- [Prompt] Look for the string "Response" in the listing below, then copy every line that has it.

- [Available data]
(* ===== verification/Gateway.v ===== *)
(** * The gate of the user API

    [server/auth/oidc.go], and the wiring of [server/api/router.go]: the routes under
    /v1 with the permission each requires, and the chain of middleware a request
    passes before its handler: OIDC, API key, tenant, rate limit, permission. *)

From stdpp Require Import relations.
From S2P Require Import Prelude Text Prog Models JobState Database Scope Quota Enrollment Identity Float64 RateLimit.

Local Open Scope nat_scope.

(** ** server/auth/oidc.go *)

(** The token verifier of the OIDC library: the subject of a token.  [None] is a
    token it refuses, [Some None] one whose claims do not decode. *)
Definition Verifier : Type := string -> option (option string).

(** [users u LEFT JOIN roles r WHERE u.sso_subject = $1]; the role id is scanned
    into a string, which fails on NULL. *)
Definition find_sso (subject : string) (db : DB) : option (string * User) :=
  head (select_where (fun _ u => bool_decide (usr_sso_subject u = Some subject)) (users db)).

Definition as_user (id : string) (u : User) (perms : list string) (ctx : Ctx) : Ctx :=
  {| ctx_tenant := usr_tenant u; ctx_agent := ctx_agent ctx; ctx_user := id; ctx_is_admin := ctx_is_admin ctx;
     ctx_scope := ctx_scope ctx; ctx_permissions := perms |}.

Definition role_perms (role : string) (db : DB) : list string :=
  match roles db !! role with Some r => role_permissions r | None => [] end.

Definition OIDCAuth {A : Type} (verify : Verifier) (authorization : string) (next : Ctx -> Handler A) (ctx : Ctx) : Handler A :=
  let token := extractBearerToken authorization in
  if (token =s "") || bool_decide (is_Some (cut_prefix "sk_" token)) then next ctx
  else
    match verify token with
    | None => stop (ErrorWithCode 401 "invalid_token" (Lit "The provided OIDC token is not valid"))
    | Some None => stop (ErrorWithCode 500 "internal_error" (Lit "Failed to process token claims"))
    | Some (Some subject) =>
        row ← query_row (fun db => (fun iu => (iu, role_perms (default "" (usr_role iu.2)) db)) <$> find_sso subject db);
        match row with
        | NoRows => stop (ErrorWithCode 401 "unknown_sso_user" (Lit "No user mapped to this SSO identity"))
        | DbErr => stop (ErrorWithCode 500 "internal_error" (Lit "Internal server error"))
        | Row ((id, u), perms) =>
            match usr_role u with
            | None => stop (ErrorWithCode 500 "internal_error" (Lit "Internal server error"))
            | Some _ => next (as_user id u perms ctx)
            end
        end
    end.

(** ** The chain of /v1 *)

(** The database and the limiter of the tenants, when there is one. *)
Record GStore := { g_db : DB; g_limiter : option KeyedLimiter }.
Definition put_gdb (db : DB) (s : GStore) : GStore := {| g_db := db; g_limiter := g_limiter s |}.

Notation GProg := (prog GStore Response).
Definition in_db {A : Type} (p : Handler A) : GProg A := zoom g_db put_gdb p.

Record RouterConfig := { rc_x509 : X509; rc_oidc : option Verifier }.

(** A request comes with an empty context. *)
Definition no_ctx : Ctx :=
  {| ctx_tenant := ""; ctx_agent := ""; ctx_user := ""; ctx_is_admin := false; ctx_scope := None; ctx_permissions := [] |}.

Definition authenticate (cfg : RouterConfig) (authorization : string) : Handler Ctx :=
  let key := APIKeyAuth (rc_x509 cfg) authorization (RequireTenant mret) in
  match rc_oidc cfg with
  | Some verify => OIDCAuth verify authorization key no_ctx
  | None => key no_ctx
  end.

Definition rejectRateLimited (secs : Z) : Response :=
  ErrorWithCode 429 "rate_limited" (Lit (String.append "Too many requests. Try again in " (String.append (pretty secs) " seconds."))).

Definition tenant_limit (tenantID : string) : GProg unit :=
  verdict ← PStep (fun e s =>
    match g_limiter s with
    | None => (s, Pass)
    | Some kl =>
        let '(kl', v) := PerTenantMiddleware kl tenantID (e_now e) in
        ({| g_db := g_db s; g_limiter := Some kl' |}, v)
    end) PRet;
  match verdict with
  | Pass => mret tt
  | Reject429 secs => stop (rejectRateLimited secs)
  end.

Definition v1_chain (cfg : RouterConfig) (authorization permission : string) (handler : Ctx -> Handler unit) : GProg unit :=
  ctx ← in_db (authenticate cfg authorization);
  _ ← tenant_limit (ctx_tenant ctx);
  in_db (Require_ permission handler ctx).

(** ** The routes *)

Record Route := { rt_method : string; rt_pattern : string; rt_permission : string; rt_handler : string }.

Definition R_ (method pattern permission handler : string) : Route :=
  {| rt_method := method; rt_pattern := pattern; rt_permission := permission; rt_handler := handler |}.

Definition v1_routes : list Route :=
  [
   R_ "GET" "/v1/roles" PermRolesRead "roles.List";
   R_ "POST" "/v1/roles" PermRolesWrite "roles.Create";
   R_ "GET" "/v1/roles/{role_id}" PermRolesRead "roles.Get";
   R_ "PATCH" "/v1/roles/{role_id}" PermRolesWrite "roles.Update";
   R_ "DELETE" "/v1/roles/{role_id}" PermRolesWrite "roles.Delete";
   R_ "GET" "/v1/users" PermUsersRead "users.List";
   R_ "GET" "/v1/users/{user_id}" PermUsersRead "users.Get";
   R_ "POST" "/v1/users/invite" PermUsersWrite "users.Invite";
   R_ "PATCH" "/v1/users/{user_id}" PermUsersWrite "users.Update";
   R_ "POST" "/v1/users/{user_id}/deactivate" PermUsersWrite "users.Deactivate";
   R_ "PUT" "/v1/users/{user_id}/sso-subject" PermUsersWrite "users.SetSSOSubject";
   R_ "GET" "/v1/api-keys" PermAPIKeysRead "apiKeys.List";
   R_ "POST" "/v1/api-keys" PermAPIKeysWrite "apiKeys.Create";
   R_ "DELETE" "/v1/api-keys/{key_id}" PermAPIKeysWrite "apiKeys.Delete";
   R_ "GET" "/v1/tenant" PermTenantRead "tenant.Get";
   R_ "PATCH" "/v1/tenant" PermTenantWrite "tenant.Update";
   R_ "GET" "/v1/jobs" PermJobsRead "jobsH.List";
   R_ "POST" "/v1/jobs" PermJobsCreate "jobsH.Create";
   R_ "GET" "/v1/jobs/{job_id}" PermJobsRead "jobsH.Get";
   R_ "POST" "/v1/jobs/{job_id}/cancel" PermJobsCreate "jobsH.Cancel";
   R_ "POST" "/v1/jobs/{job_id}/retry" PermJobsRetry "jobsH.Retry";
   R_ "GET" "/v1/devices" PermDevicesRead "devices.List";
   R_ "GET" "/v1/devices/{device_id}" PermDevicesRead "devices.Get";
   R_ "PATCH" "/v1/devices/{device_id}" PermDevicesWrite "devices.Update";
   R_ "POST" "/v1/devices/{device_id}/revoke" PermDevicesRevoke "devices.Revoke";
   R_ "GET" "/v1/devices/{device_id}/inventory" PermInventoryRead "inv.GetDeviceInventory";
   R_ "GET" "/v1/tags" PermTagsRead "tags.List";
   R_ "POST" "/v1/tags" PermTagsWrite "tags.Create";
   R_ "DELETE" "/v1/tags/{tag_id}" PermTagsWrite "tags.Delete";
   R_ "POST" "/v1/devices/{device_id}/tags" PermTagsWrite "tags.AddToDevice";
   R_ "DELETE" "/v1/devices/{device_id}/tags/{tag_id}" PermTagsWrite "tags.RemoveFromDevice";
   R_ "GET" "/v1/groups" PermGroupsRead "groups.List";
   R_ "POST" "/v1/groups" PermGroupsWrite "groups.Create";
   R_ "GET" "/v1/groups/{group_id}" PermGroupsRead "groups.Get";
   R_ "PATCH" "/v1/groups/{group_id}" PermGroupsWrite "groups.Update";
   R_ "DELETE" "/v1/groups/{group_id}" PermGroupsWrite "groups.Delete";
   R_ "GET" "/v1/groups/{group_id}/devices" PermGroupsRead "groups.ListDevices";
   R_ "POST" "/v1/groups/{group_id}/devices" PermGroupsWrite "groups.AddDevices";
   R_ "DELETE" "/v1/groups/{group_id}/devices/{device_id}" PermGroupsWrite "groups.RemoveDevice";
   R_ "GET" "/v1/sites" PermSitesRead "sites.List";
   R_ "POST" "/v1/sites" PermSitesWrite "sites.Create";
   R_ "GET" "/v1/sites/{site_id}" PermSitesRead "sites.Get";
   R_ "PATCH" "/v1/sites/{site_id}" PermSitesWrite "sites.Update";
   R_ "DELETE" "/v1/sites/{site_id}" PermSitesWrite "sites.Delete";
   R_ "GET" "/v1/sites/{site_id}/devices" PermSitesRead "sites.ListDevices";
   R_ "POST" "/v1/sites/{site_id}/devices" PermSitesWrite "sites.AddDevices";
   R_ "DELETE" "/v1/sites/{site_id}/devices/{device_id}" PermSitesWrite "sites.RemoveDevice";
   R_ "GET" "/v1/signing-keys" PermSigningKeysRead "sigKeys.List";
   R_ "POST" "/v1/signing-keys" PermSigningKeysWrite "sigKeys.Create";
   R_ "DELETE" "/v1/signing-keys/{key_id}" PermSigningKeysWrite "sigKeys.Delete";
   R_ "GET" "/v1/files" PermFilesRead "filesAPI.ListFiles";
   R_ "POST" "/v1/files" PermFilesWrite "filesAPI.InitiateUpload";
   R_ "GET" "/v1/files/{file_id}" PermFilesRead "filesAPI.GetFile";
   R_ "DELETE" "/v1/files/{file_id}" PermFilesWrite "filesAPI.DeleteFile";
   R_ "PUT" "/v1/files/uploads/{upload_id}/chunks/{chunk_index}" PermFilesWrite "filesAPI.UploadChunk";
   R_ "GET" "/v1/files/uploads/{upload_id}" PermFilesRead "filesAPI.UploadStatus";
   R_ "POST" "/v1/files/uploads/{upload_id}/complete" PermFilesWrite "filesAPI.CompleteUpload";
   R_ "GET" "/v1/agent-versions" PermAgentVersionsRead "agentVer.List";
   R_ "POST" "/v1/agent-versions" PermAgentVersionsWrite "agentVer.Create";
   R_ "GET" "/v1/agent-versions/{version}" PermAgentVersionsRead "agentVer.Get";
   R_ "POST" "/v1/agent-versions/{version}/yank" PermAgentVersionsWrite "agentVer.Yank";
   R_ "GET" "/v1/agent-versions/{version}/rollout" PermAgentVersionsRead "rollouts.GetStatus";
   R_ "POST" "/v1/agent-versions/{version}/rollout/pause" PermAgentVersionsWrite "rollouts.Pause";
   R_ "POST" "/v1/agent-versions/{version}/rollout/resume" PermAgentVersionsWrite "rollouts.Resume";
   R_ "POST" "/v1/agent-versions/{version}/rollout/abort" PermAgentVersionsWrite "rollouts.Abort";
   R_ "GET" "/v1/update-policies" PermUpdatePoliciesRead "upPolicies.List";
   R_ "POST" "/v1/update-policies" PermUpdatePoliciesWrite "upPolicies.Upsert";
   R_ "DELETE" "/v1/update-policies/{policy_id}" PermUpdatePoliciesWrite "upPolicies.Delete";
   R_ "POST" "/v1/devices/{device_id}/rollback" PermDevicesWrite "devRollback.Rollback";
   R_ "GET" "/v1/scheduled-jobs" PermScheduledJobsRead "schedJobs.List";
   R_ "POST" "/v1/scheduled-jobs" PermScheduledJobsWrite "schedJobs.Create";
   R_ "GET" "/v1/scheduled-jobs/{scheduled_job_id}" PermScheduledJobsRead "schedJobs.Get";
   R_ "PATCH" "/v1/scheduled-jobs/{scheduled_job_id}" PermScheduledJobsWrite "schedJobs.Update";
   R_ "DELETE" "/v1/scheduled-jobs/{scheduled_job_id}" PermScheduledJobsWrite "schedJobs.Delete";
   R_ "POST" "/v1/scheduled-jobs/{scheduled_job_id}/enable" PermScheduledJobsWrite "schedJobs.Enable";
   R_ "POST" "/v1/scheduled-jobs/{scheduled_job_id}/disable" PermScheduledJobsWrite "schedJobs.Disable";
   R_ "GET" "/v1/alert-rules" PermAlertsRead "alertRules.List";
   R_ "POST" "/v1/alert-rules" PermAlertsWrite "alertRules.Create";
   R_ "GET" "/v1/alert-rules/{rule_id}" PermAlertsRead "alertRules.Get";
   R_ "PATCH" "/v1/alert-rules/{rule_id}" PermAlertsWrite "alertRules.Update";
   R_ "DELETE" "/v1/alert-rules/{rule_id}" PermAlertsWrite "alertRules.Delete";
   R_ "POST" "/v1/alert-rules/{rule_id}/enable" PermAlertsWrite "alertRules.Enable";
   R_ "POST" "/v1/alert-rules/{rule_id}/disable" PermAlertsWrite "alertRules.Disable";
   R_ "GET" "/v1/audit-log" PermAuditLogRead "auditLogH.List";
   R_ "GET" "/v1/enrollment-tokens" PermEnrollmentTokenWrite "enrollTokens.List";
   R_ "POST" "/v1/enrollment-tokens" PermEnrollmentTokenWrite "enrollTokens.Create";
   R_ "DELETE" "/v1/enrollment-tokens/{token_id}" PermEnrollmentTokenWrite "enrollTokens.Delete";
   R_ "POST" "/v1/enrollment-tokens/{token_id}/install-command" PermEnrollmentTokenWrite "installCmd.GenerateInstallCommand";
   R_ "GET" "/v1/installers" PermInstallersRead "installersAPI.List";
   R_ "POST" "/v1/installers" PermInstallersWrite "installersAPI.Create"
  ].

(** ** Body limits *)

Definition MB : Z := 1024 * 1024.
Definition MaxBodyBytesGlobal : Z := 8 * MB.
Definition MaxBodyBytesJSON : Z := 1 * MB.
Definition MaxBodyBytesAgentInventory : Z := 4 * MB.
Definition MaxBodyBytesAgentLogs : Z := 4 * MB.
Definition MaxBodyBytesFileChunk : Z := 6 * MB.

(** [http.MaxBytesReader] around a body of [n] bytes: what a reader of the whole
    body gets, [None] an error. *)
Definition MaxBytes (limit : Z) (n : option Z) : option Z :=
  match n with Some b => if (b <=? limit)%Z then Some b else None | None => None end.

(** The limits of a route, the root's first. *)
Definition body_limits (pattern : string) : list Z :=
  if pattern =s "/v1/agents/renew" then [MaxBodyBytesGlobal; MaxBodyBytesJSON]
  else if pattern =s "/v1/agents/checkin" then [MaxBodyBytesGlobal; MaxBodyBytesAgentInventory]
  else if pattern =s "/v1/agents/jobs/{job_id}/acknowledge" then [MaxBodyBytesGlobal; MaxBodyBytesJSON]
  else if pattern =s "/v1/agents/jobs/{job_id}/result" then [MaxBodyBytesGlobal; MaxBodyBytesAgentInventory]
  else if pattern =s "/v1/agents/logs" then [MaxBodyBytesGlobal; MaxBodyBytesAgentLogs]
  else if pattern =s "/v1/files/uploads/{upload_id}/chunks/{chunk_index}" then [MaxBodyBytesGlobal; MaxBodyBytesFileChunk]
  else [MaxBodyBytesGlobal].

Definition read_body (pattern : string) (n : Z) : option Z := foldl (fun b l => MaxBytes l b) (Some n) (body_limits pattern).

---

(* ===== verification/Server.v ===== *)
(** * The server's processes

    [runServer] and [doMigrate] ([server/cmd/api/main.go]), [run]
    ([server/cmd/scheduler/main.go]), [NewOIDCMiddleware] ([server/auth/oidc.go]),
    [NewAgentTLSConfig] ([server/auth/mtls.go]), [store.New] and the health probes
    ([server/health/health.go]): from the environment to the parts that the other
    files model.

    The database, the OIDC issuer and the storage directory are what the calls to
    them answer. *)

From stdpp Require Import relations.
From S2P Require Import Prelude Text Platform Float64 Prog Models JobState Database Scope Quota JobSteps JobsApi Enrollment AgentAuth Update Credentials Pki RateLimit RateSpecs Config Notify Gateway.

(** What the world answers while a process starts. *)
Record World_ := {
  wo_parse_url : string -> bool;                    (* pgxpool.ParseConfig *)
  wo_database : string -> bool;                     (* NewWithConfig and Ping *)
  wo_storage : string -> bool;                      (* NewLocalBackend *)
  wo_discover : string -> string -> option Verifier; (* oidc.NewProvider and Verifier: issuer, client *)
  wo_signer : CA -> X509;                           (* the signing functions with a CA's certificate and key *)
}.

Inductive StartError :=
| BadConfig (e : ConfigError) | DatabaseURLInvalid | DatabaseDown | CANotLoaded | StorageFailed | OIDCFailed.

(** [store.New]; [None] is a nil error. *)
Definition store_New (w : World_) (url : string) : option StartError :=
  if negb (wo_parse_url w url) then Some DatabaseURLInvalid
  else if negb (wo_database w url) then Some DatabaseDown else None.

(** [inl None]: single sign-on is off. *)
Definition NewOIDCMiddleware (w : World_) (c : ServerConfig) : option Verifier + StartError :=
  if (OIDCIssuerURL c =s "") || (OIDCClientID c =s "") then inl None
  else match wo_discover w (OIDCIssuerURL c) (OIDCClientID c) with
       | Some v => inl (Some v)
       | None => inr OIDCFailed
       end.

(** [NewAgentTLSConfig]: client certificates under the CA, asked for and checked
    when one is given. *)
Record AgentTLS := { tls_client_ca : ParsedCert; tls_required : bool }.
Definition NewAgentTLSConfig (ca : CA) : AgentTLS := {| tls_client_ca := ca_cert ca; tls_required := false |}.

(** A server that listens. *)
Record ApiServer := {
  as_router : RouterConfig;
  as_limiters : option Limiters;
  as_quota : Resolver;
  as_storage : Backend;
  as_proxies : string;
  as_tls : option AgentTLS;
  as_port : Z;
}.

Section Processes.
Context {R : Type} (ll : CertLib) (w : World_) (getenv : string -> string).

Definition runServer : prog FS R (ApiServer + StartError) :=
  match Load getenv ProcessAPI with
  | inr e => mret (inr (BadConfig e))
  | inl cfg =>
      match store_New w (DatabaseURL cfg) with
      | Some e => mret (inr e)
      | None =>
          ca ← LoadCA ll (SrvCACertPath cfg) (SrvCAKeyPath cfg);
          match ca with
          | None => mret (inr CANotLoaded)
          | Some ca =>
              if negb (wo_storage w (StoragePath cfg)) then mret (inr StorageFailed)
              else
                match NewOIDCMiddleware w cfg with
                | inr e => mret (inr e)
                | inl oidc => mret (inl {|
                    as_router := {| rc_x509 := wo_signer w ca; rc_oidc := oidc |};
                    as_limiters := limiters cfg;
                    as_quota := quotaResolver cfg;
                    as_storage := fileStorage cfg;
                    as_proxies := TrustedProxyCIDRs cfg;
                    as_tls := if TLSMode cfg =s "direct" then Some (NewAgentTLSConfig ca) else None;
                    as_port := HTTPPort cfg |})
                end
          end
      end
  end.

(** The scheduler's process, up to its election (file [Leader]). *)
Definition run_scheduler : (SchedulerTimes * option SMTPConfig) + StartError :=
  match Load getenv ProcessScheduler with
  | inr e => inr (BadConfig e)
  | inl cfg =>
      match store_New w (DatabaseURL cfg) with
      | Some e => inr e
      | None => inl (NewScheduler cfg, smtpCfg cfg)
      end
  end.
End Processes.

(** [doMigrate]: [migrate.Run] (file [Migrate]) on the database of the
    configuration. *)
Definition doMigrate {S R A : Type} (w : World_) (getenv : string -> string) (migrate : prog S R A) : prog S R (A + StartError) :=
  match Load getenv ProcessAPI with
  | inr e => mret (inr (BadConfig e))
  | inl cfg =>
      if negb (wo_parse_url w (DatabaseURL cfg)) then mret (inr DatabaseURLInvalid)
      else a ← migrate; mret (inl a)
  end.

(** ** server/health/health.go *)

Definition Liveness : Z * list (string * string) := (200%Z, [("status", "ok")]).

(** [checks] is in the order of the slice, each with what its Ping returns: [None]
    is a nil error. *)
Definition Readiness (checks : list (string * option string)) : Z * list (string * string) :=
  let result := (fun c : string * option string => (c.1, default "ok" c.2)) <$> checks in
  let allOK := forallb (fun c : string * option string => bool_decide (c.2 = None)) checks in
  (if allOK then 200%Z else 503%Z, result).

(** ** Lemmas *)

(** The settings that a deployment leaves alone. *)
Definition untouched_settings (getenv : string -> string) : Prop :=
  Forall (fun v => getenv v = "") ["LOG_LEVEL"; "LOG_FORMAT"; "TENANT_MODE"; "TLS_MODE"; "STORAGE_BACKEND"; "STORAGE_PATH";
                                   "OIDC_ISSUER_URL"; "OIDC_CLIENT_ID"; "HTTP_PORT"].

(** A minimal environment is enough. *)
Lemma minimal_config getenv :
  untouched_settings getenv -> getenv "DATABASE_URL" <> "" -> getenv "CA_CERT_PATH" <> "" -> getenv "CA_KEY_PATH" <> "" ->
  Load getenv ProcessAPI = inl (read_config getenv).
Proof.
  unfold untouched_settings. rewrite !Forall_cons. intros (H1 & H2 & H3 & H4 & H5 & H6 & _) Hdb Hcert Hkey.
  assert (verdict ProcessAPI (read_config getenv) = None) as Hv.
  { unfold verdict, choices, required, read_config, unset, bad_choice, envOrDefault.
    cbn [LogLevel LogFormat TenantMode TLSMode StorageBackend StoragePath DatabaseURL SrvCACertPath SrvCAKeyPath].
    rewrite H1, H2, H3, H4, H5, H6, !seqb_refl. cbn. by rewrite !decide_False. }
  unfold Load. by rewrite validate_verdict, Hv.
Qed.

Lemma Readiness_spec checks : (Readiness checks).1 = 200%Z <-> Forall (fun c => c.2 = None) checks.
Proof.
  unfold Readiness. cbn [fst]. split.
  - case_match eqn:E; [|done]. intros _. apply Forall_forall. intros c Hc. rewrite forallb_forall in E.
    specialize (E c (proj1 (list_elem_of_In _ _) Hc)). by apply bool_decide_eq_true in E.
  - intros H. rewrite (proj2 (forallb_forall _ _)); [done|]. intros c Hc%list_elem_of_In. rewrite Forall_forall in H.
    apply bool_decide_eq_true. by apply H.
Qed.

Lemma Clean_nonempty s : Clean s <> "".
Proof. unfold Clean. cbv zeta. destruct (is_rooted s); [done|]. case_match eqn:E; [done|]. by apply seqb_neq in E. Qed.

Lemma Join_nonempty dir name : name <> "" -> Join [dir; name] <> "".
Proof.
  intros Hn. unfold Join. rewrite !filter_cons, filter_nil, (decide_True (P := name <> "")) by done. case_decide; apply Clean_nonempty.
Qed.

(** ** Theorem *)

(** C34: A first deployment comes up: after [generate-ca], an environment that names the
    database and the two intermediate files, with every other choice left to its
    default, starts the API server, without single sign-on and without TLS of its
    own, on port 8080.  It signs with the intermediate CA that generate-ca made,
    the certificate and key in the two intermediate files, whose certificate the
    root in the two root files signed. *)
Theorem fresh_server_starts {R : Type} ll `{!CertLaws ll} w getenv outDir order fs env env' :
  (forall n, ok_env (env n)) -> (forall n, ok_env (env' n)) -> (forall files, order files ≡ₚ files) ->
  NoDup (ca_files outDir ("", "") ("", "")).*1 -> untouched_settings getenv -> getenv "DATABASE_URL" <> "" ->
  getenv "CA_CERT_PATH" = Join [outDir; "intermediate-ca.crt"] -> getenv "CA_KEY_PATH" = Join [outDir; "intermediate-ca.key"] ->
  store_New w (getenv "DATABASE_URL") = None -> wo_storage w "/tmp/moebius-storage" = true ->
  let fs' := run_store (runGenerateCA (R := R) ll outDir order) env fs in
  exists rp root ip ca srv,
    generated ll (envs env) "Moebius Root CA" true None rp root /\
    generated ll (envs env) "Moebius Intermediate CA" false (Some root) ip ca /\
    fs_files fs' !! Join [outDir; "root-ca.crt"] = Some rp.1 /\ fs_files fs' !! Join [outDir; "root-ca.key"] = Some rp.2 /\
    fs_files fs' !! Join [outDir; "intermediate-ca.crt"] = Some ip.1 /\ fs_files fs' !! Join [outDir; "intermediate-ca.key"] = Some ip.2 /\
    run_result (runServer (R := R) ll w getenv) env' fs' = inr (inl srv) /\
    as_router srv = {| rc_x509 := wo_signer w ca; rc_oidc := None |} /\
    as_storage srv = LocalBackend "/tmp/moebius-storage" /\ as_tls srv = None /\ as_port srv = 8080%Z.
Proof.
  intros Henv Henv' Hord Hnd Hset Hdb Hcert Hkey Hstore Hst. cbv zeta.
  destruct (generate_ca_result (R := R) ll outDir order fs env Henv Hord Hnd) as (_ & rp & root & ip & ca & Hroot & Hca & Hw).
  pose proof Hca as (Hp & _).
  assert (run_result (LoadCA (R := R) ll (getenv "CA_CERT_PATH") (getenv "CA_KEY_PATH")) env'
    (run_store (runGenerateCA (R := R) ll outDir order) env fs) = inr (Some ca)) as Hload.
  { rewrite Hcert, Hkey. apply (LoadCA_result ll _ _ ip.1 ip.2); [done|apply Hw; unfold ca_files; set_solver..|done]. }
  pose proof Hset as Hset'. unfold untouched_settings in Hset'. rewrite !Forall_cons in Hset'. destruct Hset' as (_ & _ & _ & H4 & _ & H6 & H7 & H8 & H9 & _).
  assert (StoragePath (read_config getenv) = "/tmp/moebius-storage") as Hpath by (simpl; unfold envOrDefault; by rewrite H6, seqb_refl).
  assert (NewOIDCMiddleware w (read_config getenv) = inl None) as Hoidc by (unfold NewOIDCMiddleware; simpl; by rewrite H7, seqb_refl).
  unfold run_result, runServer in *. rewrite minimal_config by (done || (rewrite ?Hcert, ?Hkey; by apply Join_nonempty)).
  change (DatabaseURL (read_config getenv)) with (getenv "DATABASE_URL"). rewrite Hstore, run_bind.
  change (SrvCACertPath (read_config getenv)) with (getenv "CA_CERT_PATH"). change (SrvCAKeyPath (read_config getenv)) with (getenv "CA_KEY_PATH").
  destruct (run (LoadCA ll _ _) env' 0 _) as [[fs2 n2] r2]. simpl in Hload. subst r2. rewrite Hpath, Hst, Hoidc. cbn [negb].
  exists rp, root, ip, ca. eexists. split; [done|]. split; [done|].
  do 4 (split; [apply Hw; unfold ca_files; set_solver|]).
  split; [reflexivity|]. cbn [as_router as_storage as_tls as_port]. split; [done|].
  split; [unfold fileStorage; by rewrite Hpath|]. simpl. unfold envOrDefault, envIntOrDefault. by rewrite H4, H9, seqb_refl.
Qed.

- [Solution to this task]
Notation GProg := (prog GStore Response).
Definition rejectRateLimited (secs : Z) : Response :=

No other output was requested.